If you’re not a STIS user or spectroscopist, don’t worry: you don’t need to know anything about these to do the tutorial.

2-d longslit image Final 1-d spectrum
../_images/3c120.png ../_images/3c120_spec.gif

Setup

We assume that you have already installed Python, IPython, and AstroPy. If this is not the case, talk to the person(s) running your workshop.

Next, open up a terminal and cd to a directory where we can put some temporary files. Now start up IPython, the enhanced Python user interface (“shell”), by running the following command in your terminal:

ipython --matplotlib

Next we’re going to download some data files that this tutorial needs. Python comes with enough built-in features that we can actually to this from within IPython. Type the following lines in your IPython shell, making sure to type in everything exactly as shown and hitting Enter after each line:

from astropy.extern.six.moves.urllib import request
import tarfile
url = 'http://python4astronomers.github.io/_downloads/core_examples.tar'
tarfile.open(fileobj=request.urlopen(url), mode='r|').extractall()
%ls py4ast/core

The first four commands should not print anything. The last command is like an ls in a regular terminal and should show that you have a file named 3c120_stis.fits.gz. If anything surprising happens here, immediately flag down an instructor and ask them to check your setup.

(There’s nothing stopping you from using copy/paste to get these commands into your IPython window, but we recommand that you type them manually to start developing your “finger memory” for typing Python.)

Warming up your IPython session

Because Python is a general-purpose language, we need to explicitly load in the modules that are useful for astronomy. We’ll start with two.

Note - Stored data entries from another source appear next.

(** The candidate texts of the content blocks of an assistant message. *)
Definition candidates (item : pyval) : list pyval :=
  match item with
  | PyDict d =>
      if is_assistant_message d then
        match lookup (u "content") d with
        | Some (PyList content) =>
            flat_map (fun blk => match blk with
                                 | PyDict b => [candidate_text b]
                                 | _ => []
                                 end) content
        | _ => []
        end
      else []
  | _ => []
  end.

(** An assistant message whose content is a plain string, not a list of
    content blocks. *)
Definition has_string_content (item : pyval) : bool :=
  match item with
  | PyDict d =>
      is_assistant_message d &&
      match lookup (u "content") d with
      | Some (PyStr _) => true
      | _ => false
      end
  | _ => false
  end.

(** A candidate text qualifies when the attempt on it returns a value. *)
Definition qualifies (py : interpreter) (text : pystr) : Prop :=
  exists v, try_candidate py text = Return (Some v).

Definition short_valid_text : pystr :=
  jq "{'query_understanding':'x','results':[]}".

Definition string_under_content : pyval :=
  PyDict [(CONTENT, PyStr (jq "['query_understanding', 'results']"))].

(** The requests of a trace, in the order they were sent. *)
Definition requests (trace : list event) : list pyval :=
  flat_map (fun e => match e with Sent _ inputs => [inputs] | _ => [] end) trace.

(** A choice message whose content, when it is a list of parts, can be
    joined without raising. *)
Definition joinable_content (m : list (pystr * pyval)) : Prop :=
  forall parts, lookup CONTENT m = Some (PyList parts) ->
                exists s, join_text_parts parts = Ok s.

(** A rendering of values for the examples: [str] of a string is the
    string; other values are elided. *)
Definition str_of (v : pyval) : pystr :=
  match v with
  | PyStr s => s
  | _ => u "..."
  end.

Definition user_turn : pyval :=
  PyDict [(ROLE, PyStr (u "user")); (CONTENT, PyStr (u "churn tables"))].

Definition hello_message : list (pystr * pyval) :=
  [(ROLE, ASSISTANT); (CONTENT, PyStr (u "Hello"))].

Definition choices_reply : list (pystr * pyval) :=
  [(u "choices", PyList [PyDict [(u "message", PyDict hello_message)]])].

(** An endpoint that rejects the agent format and answers the chat format
    with a 'choices' payload. *)
Definition chat_only_client (_ : pystr) (inputs : pyval) : attempt pyval :=
  match inputs with
  | PyDict d =>
      if has_key (u "messages") d then Success (PyDict choices_reply)
      else Failed (Failure (u "400: unknown field input"))
  | _ => Failed (Failure (u "400: bad request"))
  end.

(** An endpoint that rejects both formats, each with its own detail. *)
Definition rejecting_client (_ : pystr) (inputs : pyval) : attempt pyval :=
  match inputs with
  | PyDict d =>
      if has_key (u "messages") d then Failed (Failure (u "chat format rejected"))
      else Failed (Failure (u "agent format rejected"))
  | _ => Failed (Failure (u "400: bad request"))
  end.

(** An endpoint that answers the agent format. *)
Definition agent_client (_ : pystr) (_ : pyval) : attempt pyval :=
  Success (PyDict [(u "output", PyStr (u "Hello"))]).

(** A metadata lookup that fails. *)
Definition unreachable_workspace (_ : pystr) : attempt pyval :=
  Failed (Failure (u "connection refused")).

Definition DATA : pystr := u "data: ".

Definition sse_buffer : pystr :=
  jq "data: {'a': 1}" ++ [c_newline] ++ u "data: oops" ++ [c_newline] ++
  jq "data: {'b': 2}" ++ [c_newline] ++ u "data: [DONE]" ++ [c_newline].



(** A remainder that is no JSON document, an integer literal of 4301
    digits followed by a word: the decoder raises on the literal before it
    gets to the word. *)
Definition long_integer_text : pystr := repeat (ch "1") 4301 ++ u " oops".


(** *** The extractor, by the words of the specification

    The five shapes of a fragment, each giving the text it holds when the
    fragment has that shape, and the first of them that does. *)

Definition spec_text_parts (parts : list pyval) : pystr :=
  flat_map (fun part =>
              match part with
              | PyDict p =>
                  match lookup (u "type") p, lookup (u "text") p with
                  | Some ty, Some (PyStr s) => if eq_str ty (u "text") then s else []
                  | _, _ => []
                  end
              | _ => []
              end) parts.

Definition spec_shape_choices (chunk : list (pystr * pyval)) : option pyval :=
  match lookup (u "choices") chunk with
  | Some (PyList (PyDict first :: _)) =>
      match lookup (u "delta") first with
      | Some (PyDict delta) => lookup CONTENT delta
      | _ => None
      end
  | _ => None
  end.

Definition spec_shape_content (chunk : list (pystr * pyval)) : option pyval :=
  match lookup CONTENT chunk with
  | Some (PyStr s) => Some (PyStr s)
  | Some (PyList parts) => Some (PyStr (spec_text_parts parts))
  | _ => None
  end.

Definition spec_shape_text (chunk : list (pystr * pyval)) : option pyval :=
  lookup (u "text") chunk.

Definition spec_shape_output (chunk : list (pystr * pyval)) : option pyval :=
  match lookup (u "output") chunk with
  | Some (PyStr s) => Some (PyStr s)
  | Some (PyDict o) =>
      match lookup (u "text") o with
      | Some t => Some t
      | None => lookup CONTENT o
      end
  | _ => None
  end.

Definition spec_shape_delta (chunk : list (pystr * pyval)) : option pyval :=
  match lookup (u "delta") chunk with
  | Some (PyStr s) => Some (PyStr s)
  | Some (PyDict d) => lookup CONTENT d
  | _ => None
  end.

Definition or_else (a b : option pyval) : option pyval :=
  match a with Some _ => a | None => b end.

Definition spec_first_matching_shape (chunk : pyval) : option pyval :=
  match chunk with
  | PyDict d =>
      or_else (spec_shape_choices d)
     (or_else (spec_shape_content d)
     (or_else (spec_shape_text d)
     (or_else (spec_shape_output d)
              (spec_shape_delta d))))
  | _ => None
  end.

(** [None] of Python for no text. *)
Definition or_none (r : option pyval) : pyval :=
  match r with Some v => v | None => PyNone end.

Definition empty_choices_fragment : pyval :=
  PyDict [(u "choices", PyList []); (CONTENT, PyStr (u "hi"))].

Definition prose_then_untagged_object : pystr :=
  jq "prose {'a': ['query_understanding', 'results'], 'pad': '...............'}".

(** A continuation that returns a part of the text it is given. *)
Definition shrinking (k : pystr -> option pystr) : Prop :=
  forall s r, k s = Some r -> length r <= length s.

(** The values the parser returns: mappings, and what a string under
    'content', 'text' or 'result' decodes to when both names are found in
    it, whatever its type. *)
Definition mapping_or_decoded_content (py : interpreter) (v : pyval) : Prop :=
  (exists d, v = PyDict d) \/
  (exists s, json_loads py s = Decoded v /\ has_both v = Ok true).

(** Where a message of the chat-format path comes from: it is a part of
    the reply, returned as it is, or a new mapping with the two fields
    'role' and 'content'. *)
Definition chat_message_origin (res message : pyval) : Prop :=
  (exists ms, getitem res (u "messages") = Ok ms /\ getitem_last ms = Ok message) \/
  (exists choices first,
      getitem res (u "choices") = Ok choices /\
      getitem_first choices = Ok first /\
      getitem first (u "message") = Ok message) \/
  (exists role content, message = PyDict [(ROLE, role); (CONTENT, PyStr content)]).

(** * Further statements: the rest of the module and its caller *)

(** A value that is itself an envelope with a 'raw_response' field. *)
Definition raw_wrapped (v : pyval) : bool :=
  match v with
  | PyDict d => has_key RAW_RESPONSE d
  | _ => false
  end.

(** An element of the list that the scan looks into. *)
Definition is_assistant_item (item : pyval) : bool :=
  match item with
  | PyDict d => is_assistant_message d
  | _ => false
  end.

(** A continuation that, when it succeeds, has consumed a prefix of the
    text with the property [Q]. *)
Definition consumes (k : pystr -> option pystr) (Q : pystr -> Prop) : Prop :=
  forall s rest, k s = Some rest -> exists p, s = p ++ rest /\ Q p.

(** The fragments of a trace, in the order they were yielded. *)
Definition fragments (trace : list event) : list pyval :=
  flat_map (fun e => match e with Yielded v => [v] | _ => [] end) trace.

(** A line the loop gets past: on the remainder of a [data: ] line that is
    not the sentinel, [json.loads] raises nothing but [JSONDecodeError]. *)
Definition line_passes (py : interpreter) (line : pystr) : Prop :=
  forall json_str e,
    strip_prefix (u "data: ") line = Some json_str ->
    str_strip json_str <> u "[DONE]" ->
    json_loads py json_str <> Raising e.

Definition text_passes (py : interpreter) (s : pystr) : Prop :=
  Forall (line_passes py) (split_on c_newline (str_strip s)).

(** A chunk that is read without an exception: bytes that are UTF-8 for a
    text whose lines pass, a text whose lines pass, or any other value. *)
Definition readable (py : interpreter) (c : chunk) : Prop :=
  match c with
  | ChunkBytes bs => exists s, utf8_decode bs = Some s /\ text_passes py s
  | ChunkValue (PyStr s) => text_passes py s
  | ChunkValue _ => True
  end.

(** The value under the first of [keys] that the mapping has. *)
Fixpoint first_present (keys : list pystr) (d : list (pystr * pyval))
  : option pyval :=
  match keys with
  | [] => None
  | key :: rest =>
      match lookup key d with
      | Some v => Some v
      | None => first_present rest d
      end
  end.

(** ** The caller of the executor and the parser: [query_rag_endpoint]

    The function of [app.py] that sends the query and parses the reply.
    Its trace adds, to that of the executor, its own log records and the
    messages it shows on the progress placeholder, when one is given
    ([progress_placeholder] tells whether one is; a placeholder is true).
    The log records of the parser itself are left out, as above. *)

Inductive progress_msg : Type :=
| Retrieving
| Processing
| Ranking
| ResultsReady (found : nat).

  • NumPy is at the core of nearly every scientific Python application or module. It lets you create variables that represent multi-dimensional arrays and do fast, vectorized math on them. This will be familiar to users of IDL or Matlab.
  • Matplotlib is the most popular module for making plots in Python. Its design is modeled off of Matlab’s plotting commands.

We load these up by typing:

import numpy as np
import matplotlib.pyplot as plt

As above, type these command exactly as written and hit Enter at the end of each line. Throughout the rest of this tutorial, when you see Python code displayed as above, do the same unless instructed otherwise.

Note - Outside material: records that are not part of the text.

(** * CS2 player statistics scraper: extraction engine and batch orchestrator

    A shallow embedding of [ScraperService] (the callback handed to
    [page.evaluate] and [scrapePlayerStats]), of [DatabaseService] (its
    SQL statements) and of [ScraperManager] ([processSingleSteamId] and
    [processBatch]).  Line numbers are those of
    [src/services/scraper.service.js], which holds the first two, and of
    the file of [ScraperManager].

    Conventions.
    - A JavaScript string is a [string] of code units below 256 (the
      Latin-1 range); a text with other characters is outside the
      model.  [trim], [toLowerCase] and [toUpperCase] are those of
      JavaScript on this range; the upper case of two letters of the
      range lies outside it (see [Js.toUpperCase]).
    - [parseInt] of a digit string is an [N] and [parseFloat] of a text
      [d+.d+] is the rational it denotes: the rounding to a double (of
      integers above 2^53, of long decimals) is not modelled.
    - The database is reached through [dbManager.execute], which can
      reject; a list in the world says which of the coming calls do.
    - The console's [stop] command runs between two steps of the event
      loop; it is delivered while a scrape is awaited.
    - A JavaScript object used as a record of optional keys is an
      association list in insertion order, as [Object.keys] shows it.
    - A table of the database is the list of its rows; [UPDATE ... WHERE]
      is a [map], [INSERT ... ON DUPLICATE KEY UPDATE] an upsert on the
      unique key. *)

From Stdlib Require Import List String Ascii Bool Arith NArith ZArith QArith Lia.
From Stdlib Require Import Sorting.Sorted Sorting.Permutation DecimalString.
Import ListNotations.

Local Open Scope string_scope.
Local Open Scope list_scope.

(* ================================================================== *)
(** ** String primitives used by the callback *)
(* ================================================================== *)

Module Js.

Definition is_digit (c : ascii) : bool :=
  let n := N_of_ascii c in (48 <=? n)%N && (n <=? 57)%N.

(** White space and line terminators removed by
    [String.prototype.trim], below 256: TAB, LF, VT, FF, CR, SPACE and
    the no-break space U+00A0. *)
Definition is_space (c : ascii) : bool :=
  let n := N_of_ascii c in
  ((9 <=? n)%N && (n <=? 13)%N) || (n =? 32)%N || (n =? 160)%N.

(** The letters of the range with another case: A-Z and U+00C0-U+00DE
    but the multiplication sign U+00D7; a-z and U+00E0-U+00FE but the
    division sign U+00F7. *)
Definition is_upper (n : N) : bool :=
  ((65 <=? n)%N && (n <=? 90)%N) ||
  ((192 <=? n)%N && (n <=? 222)%N && negb (n =? 215)%N).

Definition is_lower (n : N) : bool :=
  ((97 <=? n)%N && (n <=? 122)%N) ||
  ((224 <=? n)%N && (n <=? 254)%N && negb (n =? 247)%N).

Definition lower_char (c : ascii) : ascii :=
  let n := N_of_ascii c in
  if is_upper n then ascii_of_N (n + 32) else c.

Definition upper_char (c : ascii) : ascii :=
  let n := N_of_ascii c in
  if is_lower n then ascii_of_N (n - 32) else c.

Fixpoint map_chars (f : ascii -> ascii) (s : string) : string :=
  match s with
  | EmptyString => EmptyString
  | String c s' => String (f c) (map_chars f s')
  end.

Definition toLowerCase : string -> string := map_chars lower_char.

(** The sharp s U+00DF becomes [SS].  The upper case of the micro sign
    U+00B5 and of U+00FF lies above 255: they are left as they are, which
    makes no difference to the only use of the result, a comparison with
    a word of A-Z. *)
Fixpoint toUpperCase (s : string) : string :=
  match s with
  | EmptyString => EmptyString
  | String c s' =>
      if (N_of_ascii c =? 223)%N
      then String "S" (String "S" (toUpperCase s'))
      else String (upper_char c) (toUpperCase s')
  end.

Fixpoint trimStart (s : string) : string :=
  match s with
  | EmptyString => EmptyString
  | String c s' => if is_space c then trimStart s' else s
  end.

Fixpoint trimEnd (s : string) : string :=
  match s with
  | EmptyString => EmptyString
  | String c s' =>
      match trimEnd s' with
      | EmptyString => if is_space c then EmptyString else String c EmptyString
      | r => String c r
      end
  end.

Definition trim (s : string) : string := trimEnd (trimStart s).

If you need to exit and restart IPython, you will need to rerun these import commands before you can do anything. (It forgets everything you did when you exit it.) You do not need to rerun the tarfile commands in the previous section, since those are only needed to download a couple of files that will stick around on your hard drive.

NumPy has a good and systematic basic tutorial available. We recommend that you read this tutorial to fill in the gaps left by this workshop, but on its own it’s a bit dry for the impatient astronomer.

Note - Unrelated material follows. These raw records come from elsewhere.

(** One pixel write inside the canvas. *)
Lemma set_pixel_paints (st : store) (cv : canvas) (H W : nat) (y x v : Z) :
  canvas_ok st cv H W ->
  0 <= y < Z.of_nat H -> 0 <= x < Z.of_nat W ->
  exists st',
    set_pixel st cv y x v = Ok st' /\
    paints cv H W st st' v (fun y' x' => (y' =? y) && (x' =? x)).
Proof.
  intros Hok Hy Hx.
  destruct (canvas_ok_lookup st cv H W (Z.to_nat y) Hok ltac:(lia))
    as (a & Ha & Hin & Hlt & Hlen).
  destruct Hok as [Hrows Hnd Hrow].
  unfold set_pixel. rewrite py_pos_in, bind_Ok by lia.
  rewrite (nth_lookup_Some _ _ _ _ Ha).
  rewrite py_pos_in, bind_Ok by lia.
  eexists. split; [reflexivity|].
  constructor.
  - constructor; [assumption | assumption |].
    intros a' Ha'. rewrite length_insert, row_at_insert by assumption.
    destruct (Hrow a' Ha') as [Hlt' Hlen']. split; [assumption|].
    case_decide; [by rewrite length_insert | assumption].
  - by rewrite length_insert.
  - intros a' Ha'. rewrite row_at_insert by assumption.
    case_decide; [subst; contradiction | reflexivity].
  - intros y' x' Hy' Hx'. unfold pixel.
    destruct (lookup_lt_is_Some_2 cv y') as [a' Ha']; [lia|].
    rewrite Ha'. cbn [mbind option_bind].
    rewrite row_at_insert by assumption.
    destruct (Z.eqb_spec (Z.of_nat y') y) as [Ey|Ey].
    + assert (y' = Z.to_nat y) as -> by lia.
      assert (a' = a) as -> by congruence.
      rewrite decide_True by reflexivity. cbn [andb].
      destruct (Z.eqb_spec (Z.of_nat x') x) as [Ex|Ex].
      * assert (x' = Z.to_nat x) as -> by lia.
        apply list_lookup_insert_eq. lia.
      * apply list_lookup_insert_ne. lia.
    + cbn [andb]. rewrite decide_False; [reflexivity|].
      intros ->. apply Ey.
      pose proof (NoDup_lookup _ _ _ _ Hnd Ha' Ha). lia.
Qed.

Lemma paints_skip (st : store) (cv : canvas) (H W : nat) (v : Z) :
  canvas_ok st cv H W -> paints cv H W st st v (fun _ _ => false).
Proof. intros Hok. by constructor. Qed.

Read in the two-dimensional image

Let’s get started with the science! First we’ll read in the long-slit spectrum data. The standard file format available for download from MAST is a FITS-format file. It contains three identically-sized images providing the 2D spectral intensity, error values, and data quality for each pixel. Open up the FITS file with these commands:

from astropy.io import fits
hdus = fits.open('py4ast/core/3c120_stis.fits.gz')
hdus

The second command creates a variable named hdus that represents the opened FITS file, and the third command prints out some diagnostic information about it.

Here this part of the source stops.